I agree that patient care is not incentivized to work properly as a traditional for-profit enterprise. Drug development is a different beast altogether. Drugs need to make a return, because they are really, really expensive to develop, and something like 95% of them fail, which means that a 20x return is the minimum sustainable number that investors have to meet to keep their business from folding. The number of drugs out there that are going to cure a serious, life threatening illness like HepC are really low. Even if they become more numerous with personalized medicine approaches, there will always be chronic disease. Anyway, it doesn't really matter if the disease is cured, because once you know that information, it's very easy to mathematically model how many people you should expect to treat per year (assuming you know the incidence rate, the cure rate, and the disease course--all really well defined for HepC), and you can base your pricing on those predictions. If investors at Goldman or anywhere else didn't do that modeling, then they should lose their jobs. Any mathematical biologist or epidemiologist worth their salt could do that calculation in a matter of minutes.

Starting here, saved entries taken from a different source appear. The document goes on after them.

(* ===== verification/RepoMst.v ===== *)
(** * Merkle search tree construction ([crates/psky-repo/src/mst.rs])

    The batch builder slices a sorted array of entries at its anchors, the
    entries whose layer is the current one, and recurses one layer down
    between them.  The reference [ref_subtree] splits the entries structurally
    and returns the blocks it writes as a list; [walk] is an independent reader
    of the finished tree. *)

From S2P Require Import Prelude RustStd BTreeMap Externs Fixtures RepoSyntax RepoRecords.
Import Repo.

Section mst.
Context {SHA : Sha256} {CID : CidLib} {HDC : DagCbor}.

Abbreviation blockmap := (list (Cid * bytes)).

Record Entry := mkEntry { e_p : Z; e_k : bytes; e_v : Cid; e_t : option Cid }.
Record Node := mkNode { n_l : option Cid; n_e : list Entry }.

(** The derived [Serialize] instances. *)
Definition ser_entry (e : Entry) : Ipld :=
  ser_struct [("p", IInteger (e_p e)); ("k", IBytes (e_k e)); ("v", ILink (e_v e));
              ("t", ser_option_cid (e_t e))].
Definition ser_node (n : Node) : Ipld :=
  ser_struct [("l", ser_option_cid (n_l n)); ("e", IList (ser_entry <$> n_e n))].

(** [u8::leading_zeros] *)
Definition leading_zeros (b : byte) : Z :=
  if byte_Z b =? 0 then 8 else 7 - Z.log2 (byte_Z b).
(* ===== verification/CredIdentity.v ===== *)
(** * Account identity ([crates/psky-credentials/src/lib.rs], first part)

    The identity configuration, the syntax checks on names and authorities,
    and the repository revision derived from the creation time. *)

From S2P Require Import Prelude RustStd BTreeMap Externs Fixtures RepoSyntax.

Module Cred.

Inductive Error :=
| InvalidInput
| InvalidCredentials
| InvalidToken
| ExpiredToken
| NotBound
| Disabled
| BindingConflict
| Limit
| Persistence.

End Cred.

#[export] Instance cred_error_eq_dec : EqDecision Cred.Error.
Proof. solve_decision. Defined.

Record Identity := mkIdentity {
  handle : string;
  id_did : string;
  service_url : string;
  service_did : string
}.

#[export] Instance identity_eq_dec : EqDecision Identity.
Proof. solve_decision. Defined.

(** [!label.is_empty() && label.len() <= 63 && ...]; the same test as a DNS
    label of the repository syntax. *)
Definition host_label (label : string) : bool :=
  negb (str_is_empty label) && (str_len label <=? 63)
  && negb (starts_with "-" label) && negb (ends_with "-" label)
  && all_bytes (λ b, is_ascii_lowercase b || is_ascii_digit b || Ascii.eqb b "-") label.

(** [tld.as_bytes()[0]] panics on an empty string; the labels were all checked
    to be non-empty before. *)
Definition tld_ok (tld : string) : bool :=
  from_option is_ascii_alphabetic false (first_byte tld)
  && negb (bool_decide (tld ∈ ["arpa"; "invalid"; "local"; "onion"])).

Definition valid_hostname (host : string) : bool :=
  (str_len host <=? 253)
  && contains_char "." host
  && forallb host_label (split_on "." host)
  && from_option tld_ok false (rsplit_next "." host).

Definition valid_name (name : string) : bool :=
  negb (str_is_empty name) && (str_len name <=? 64) && bool_decide (trim name = name)
  && all_bytes (in_range 0x20 0x7e) name.

Definition valid_authority (authority : string) : bool :=
  negb (str_is_empty authority) && (str_len authority <=? 128)
  && all_bytes (λ b, is_ascii_alphanumeric b || one_of ":_-" b) authority.

Definition TID_ALPHABET : string := "234567abcdefghijklmnopqrstuvwxyz".

(** [ALPHABET[(value & 31) as usize]] *)
Definition tid_char (value : Z) : ascii :=
  default "2"%char (chars_of TID_ALPHABET !! Z.to_nat (Z.land value 31)).

(** The loop writes the thirteen places from the last to the first. *)
Fixpoint tid_loop (places : nat) (value : Z) (result : list ascii) : list ascii :=
  match places with
  | O => result
  | S places => tid_loop places (Z.shiftr value 5) (tid_char value :: result)
  end.

Definition revision (seconds : Z) : string :=
  of_chars (tid_loop 13 (saturating_mul (saturating_mul seconds 1000000) 1024) []).

Section validate.
Context {URL : UrlLib}.
Import Cred.

Definition validate_local (url : Url) (self : Identity) : result Error () :=
  let local_did :=
    "did:web:localhost" +:+ default "" ((λ port, "%3A" +:+ to_string port) <$> url_port url) in
  if bool_decide (id_did self = local_did) && bool_decide (service_did self = local_did)
     && ends_with_str ".test" (handle self) && negb (bool_decide (url_port url = Some 0))
  then Ok () else Err InvalidInput.

Definition validate (self : Identity) : result Error () :=
  url ← ok_or InvalidInput (url_parse (service_url self));
  reject_if
    (negb (bool_decide (url_username url = "")) || bool_decide (is_Some (url_password url))
     || bool_decide (is_Some (url_query url)) || bool_decide (is_Some (url_fragment url))
     || negb (bool_decide (url_path url = "/")) || bool_decide (url_host_str url = None)
     || negb (valid_hostname (handle self)))
    InvalidInput;;
  if bool_decide (url_scheme url = "http") && bool_decide (url_host_str url = Some "localhost")
  then validate_local url self
  else
    did_host ← ok_or InvalidInput (strip_prefix "did:web:" (id_did self));
    service_host ← ok_or InvalidInput (strip_prefix "did:web:" (service_did self));
    reject_if
      (negb (valid_hostname did_host) || negb (bool_decide (handle self = did_host))
       || negb (valid_hostname service_host) || ends_with_str ".test" (handle self)
       || ends_with_str ".test" service_host)
      InvalidInput;;
    reject_if
      (negb (bool_decide (url_scheme url = "https")) || bool_decide (is_Some (url_port url))
       || negb (bool_decide (url_host_str url = Some service_host)))
      InvalidInput;;
    Ok ().
End validate.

I sort of disagree that healthcare is about the nation; it's about people as individuals. It's not really up to you or me to tell people how to live. Everyone already has limitless free access to the best medicine god has ever invented (walking regularly), but very few people use it. It's up to the private sector to make up the rest. Even if we do end up making the choice to have a more robust safety net, drug companies will still always be around to try to improve upon what's out there (where it gets muddy is in the definition of "improve"). If healthcare were about the nation, we'd outlaw smoking and make exercise mandatory, but then we'd be living in a place that none of us wants to live in.